Let’s face it – not all knowledge based authentication (KBA) is created equal. I, too, have read horror stories of consumers forced to answer questions about a deceased relative or ex-spouse, or KBA sessions that went on far too long for anyone’s benefit. I have to attribute this to vendor inexperience and a lack of consulting with clients.
An experienced vendor will use a fraud best practice such as a fraud analytics model to determine that some consumers do not even need questions and then a “Progressive Question” feature, which uses consumer performance on an initial question set to determine if it is necessary for the consumer to answer additional questions. This way, the true consumer completes the process quickly, improving the customer experience.
The product of choice should also use a question mix that balances three factors:
· how easily the true consumer can answer the question;
· the fraud separation of the question (effectively the measured delta over time between how well true consumers answer the question vs. how well fraudsters do);
· how many consumers overall the question can be generated.

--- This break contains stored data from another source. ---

(** * Drone swarm simulator: geodetic projection, trajectory synthesis and
      conflict detection

    A shallow embedding of the numerical core of the simulator
    ([core/coordinate_system.py], [core/collision_avoidance.py],
    [simulator/drone_simulator.py], [gui/plot_manager.py],
    [config/settings.py]) together with the properties its specification
    states about it.

    Numbers.  Python [float]s are read as real numbers: [+], [-], [*], [/],
    [math.sqrt], [math.cos] are the operations of [R], comparisons are the
    order of [R].  Rounding, overflow and NaN are outside the model.  Python
    [int]s are [Z], list positions are [nat].

    Effects.  A method of a class with state is a function from the state
    of [self] to an [Outcome]: the value returned or the exception raised,
    the state afterwards and the log records emitted.  The collision engine
    only reads its configuration; its methods are functions of the
    configuration, returning a [Result].  Its calls to [logger] and to the
    collision logger only record what was computed and are left out. *)

From Stdlib Require Import Reals Lra Lia List String Ascii ZArith Bool.
From Stdlib Require Import Sorting.Sorted Sorting.Permutation OrderedTypeEx.
Import ListNotations.

Open Scope R_scope.

(* ================================================================== *)
(** * Python values, exceptions and effects *)
(* ================================================================== *)

Inductive PyExn : Set :=
| ZeroDivisionError
| TypeError
| IndexError
| KeyError.

Inductive Result (A : Type) : Type :=
| Ok (a : A)
| Raise (e : PyExn).

Arguments Ok {A} a.
Arguments Raise {A} e.

Definition result_bind {A B : Type} (r : Result A) (k : A -> Result B)
  : Result B :=
  match r with
  | Ok a => k a
  | Raise e => Raise e
  end.

Inductive LogLevel : Set := DEBUG | INFO | WARNING | ERROR.

(** The messages of the [logger] calls the model keeps; formatted numbers
    are kept as the numbers themselves. *)
Inductive LogMessage : Type :=
| OriginNotSet               (* "Coordinate origin not set, returning (0, 0)" *)
| OriginSetTo (lat lon : R)  (* "Coordinate origin set to: ..." *)
| LongitudeFactor (k : R)    (* "Longitude conversion factor: ..." *)
| TrajectoryCalculated (drone_id : string) (points : nat) (total_time : R).

Record LogRecord : Type := mkLog { level : LogLevel; message : LogMessage }.

Record Outcome (S A : Type) : Type := mkOutcome {
  value : Result A;
  state_after : S;
  emitted : list LogRecord
}.

Arguments mkOutcome {S A} _ _ _.
Arguments value {S A} _.
Arguments state_after {S A} _.
Arguments emitted {S A} _.

(** A method: from the state of [self] to an outcome. *)
Definition M (S A : Type) : Type := S -> Outcome S A.

Definition ret {S A : Type} (a : A) : M S A :=
  fun s => mkOutcome (Ok a) s [].

Definition raise {S A : Type} (e : PyExn) : M S A :=
  fun s => mkOutcome (Raise e) s [].

Definition bind {S A B : Type} (m : M S A) (k : A -> M S B) : M S B :=
  fun s =>
    let o := m s in
    match value o with
    | Ok a =>
        let o' := k a (state_after o) in
        mkOutcome (value o') (state_after o') (emitted o ++ emitted o')
    | Raise e => mkOutcome (Raise e) (state_after o) (emitted o)
    end.

Definition get {S : Type} : M S S :=
  fun s => mkOutcome (Ok s) s [].

Definition put {S : Type} (s' : S) : M S unit :=
  fun _ => mkOutcome (Ok tt) s' [].

Definition log {S : Type} (l : LogLevel) (m : LogMessage) : M S unit :=
  fun s => mkOutcome (Ok tt) s [mkLog l m].

Definition lift {S A : Type} (r : Result A) : M S A :=
  fun s => mkOutcome r s [].

Declare Scope py_scope.
Delimit Scope py_scope with py.
Notation "x <- m ;; k" := (bind m (fun x => k))
  (at level 61, m at next level, right associativity) : py_scope.
Notation "' p <- m ;; k" := (bind m (fun x => let p := x in k))
  (at level 61, p pattern, m at next level, right associativity) : py_scope.
Notation "m ;;; k" := (bind m (fun _ => k))
  (at level 61, right associativity) : py_scope.

(** [a / b] on floats: raises [ZeroDivisionError] when [b == 0]. *)
Definition truediv (a b : R) : Result R :=
  if Req_dec_T b 0 then Raise ZeroDivisionError else Ok (a / b).

(** An arithmetic operand read from an [Optional[float]] attribute:
    arithmetic on [None] raises [TypeError]. *)
Definition float_operand (v : option R) : Result R :=
  match v with
  | Some r => Ok r
  | None => Raise TypeError
  end.

(** Comparisons of floats, as the booleans Python computes. *)
Definition Rleb (a b : R) : bool := if Rle_dec a b then true else false.
Definition Rltb (a b : R) : bool := if Rlt_dec a b then true else false.
Definition Reqb (a b : R) : bool := if Req_dec_T a b then true else false.

(** [math.radians]. *)
Definition radians (deg : R) : R := deg * PI / 180.

(** [int(x)] on a float: truncation toward zero. *)
Definition py_int (x : R) : Z :=
  if Rle_dec 0 x then Zfloor x else Zceil x.

(** [numpy.arange(start, stop, step)] for a positive [step]:
    [ceil((stop - start) / step)] values [start + i * step]. *)
Definition np_arange (start stop step : R) : list R :=
  map (fun i => start + INR i * step)
      (seq 0 (Z.to_nat (Zceil ((stop - start) / step)))).

(** [numpy.linspace(start, stop, num)] for [num > 1]: [num] values
    [start + i * (stop - start) / (num - 1)]. *)
Definition np_linspace (start stop : R) (num : nat) : list R :=
  map (fun i => start + INR i * ((stop - start) / INR (num - 1)))
      (seq 0 num).

(** [range(lo, hi)]. *)
Definition py_range (lo hi : Z) : list Z :=
  map (fun i => (lo + Z.of_nat i)%Z) (seq 0 (Z.to_nat (hi - lo))).

(** [enumerate(l, start)]. *)
Fixpoint enumerate {A : Type} (start : Z) (l : list A) : list (Z * A) :=
  match l with
  | [] => []
  | a :: l' => (start, a) :: enumerate (start + 1) l'
  end.

(** [l[-1]]. *)
Definition last_item {A : Type} (l : list A) : Result A :=
  match rev l with
  | [] => Raise IndexError
  | a :: _ => Ok a
  end.

(** [l[i]] for a Python [int] index: a negative index counts from the
    end, an index out of range raises [IndexError]. *)
Definition list_getitem {A : Type} (l : list A) (i : Z) : Result A :=
  let n := Z.of_nat (List.length l) in
  let j := if (i <? 0)%Z then (i + n)%Z else i in
  if ((0 <=? j)%Z && (j <? n)%Z)%bool then
    match nth_error l (Z.to_nat j) with
    | Some a => Ok a
    | None => Raise IndexError
    end
  else Raise IndexError.

(** The value of a [math] function that raises [ValueError] outside its
    domain. *)
Inductive MathResult (A : Type) : Type :=
| Value (a : A)
| ValueError.

Arguments Value {A} a.
Arguments ValueError {A}.

Definition math_bind {A B : Type} (r : MathResult A)
  (k : A -> MathResult B) : MathResult B :=
  match r with
  | Value a => k a
  | ValueError => ValueError
  end.

(** [math.sqrt]: a negative argument is a domain error. *)
Definition math_sqrt (x : R) : MathResult R :=
  if Rlt_dec x 0 then ValueError else Value (sqrt x).

(** [math.asin]: an argument outside [-1, 1] is a domain error. *)
Definition math_asin (x : R) : MathResult R :=
  if Rleb (-1) x && Rleb x 1 then Value (asin x) else ValueError.

(** [math.atan2 (y, x)]: the angle of the point [(x, y)], in
    (-pi, pi]; [atan2 (0, 0)] is 0.  The real numbers have one zero: what
    [atan2] returns for a negative zero is outside the model. *)
Definition math_atan2 (y x : R) : R :=
  if Rltb 0 x then atan (y / x)
  else if Rltb x 0 then
    if Rleb 0 y then atan (y / x) + PI else atan (y / x) - PI
  else if Rltb 0 y then PI / 2
  else if Rltb y 0 then - (PI / 2)
  else 0.

(** [math.degrees]. *)
Definition degrees (rad : R) : R := rad * 180 / PI.

(** [a % b] on floats for a positive [b]: the remainder has the sign of
    [b]. *)
Definition float_mod (a b : R) : R := a - b * IZR (Zfloor (a / b)).

(* ================================================================== *)
(** * config/settings.py *)
(* ================================================================== *)

Definition EARTH_RADIUS_KM : R := 6371.
Definition METERS_PER_DEGREE_LAT : R := 111111.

A list of hundreds of possible questions doesn’t mean much if the questions can only be generated for one quarter of one percent of the population, as is the case for something like airplane ownership or pilot’s license. Ultimately, out of wallet questions should be generated for a large part of the population, easily answered by the true consumer but difficult for a fraudster; and not offensive or what a consumer would consider “creepy” (such as their child’s birthday or name). Well designed questions will be personal but not intrusive and mindful of personal relationships that may have changed.
The purpose of a knowledge based authentication session is risk management and/or consumer authentication for fraud prevention and compliance purposes – not to cause the loss of business because the fraud tool crossed the line in the mind of your customer.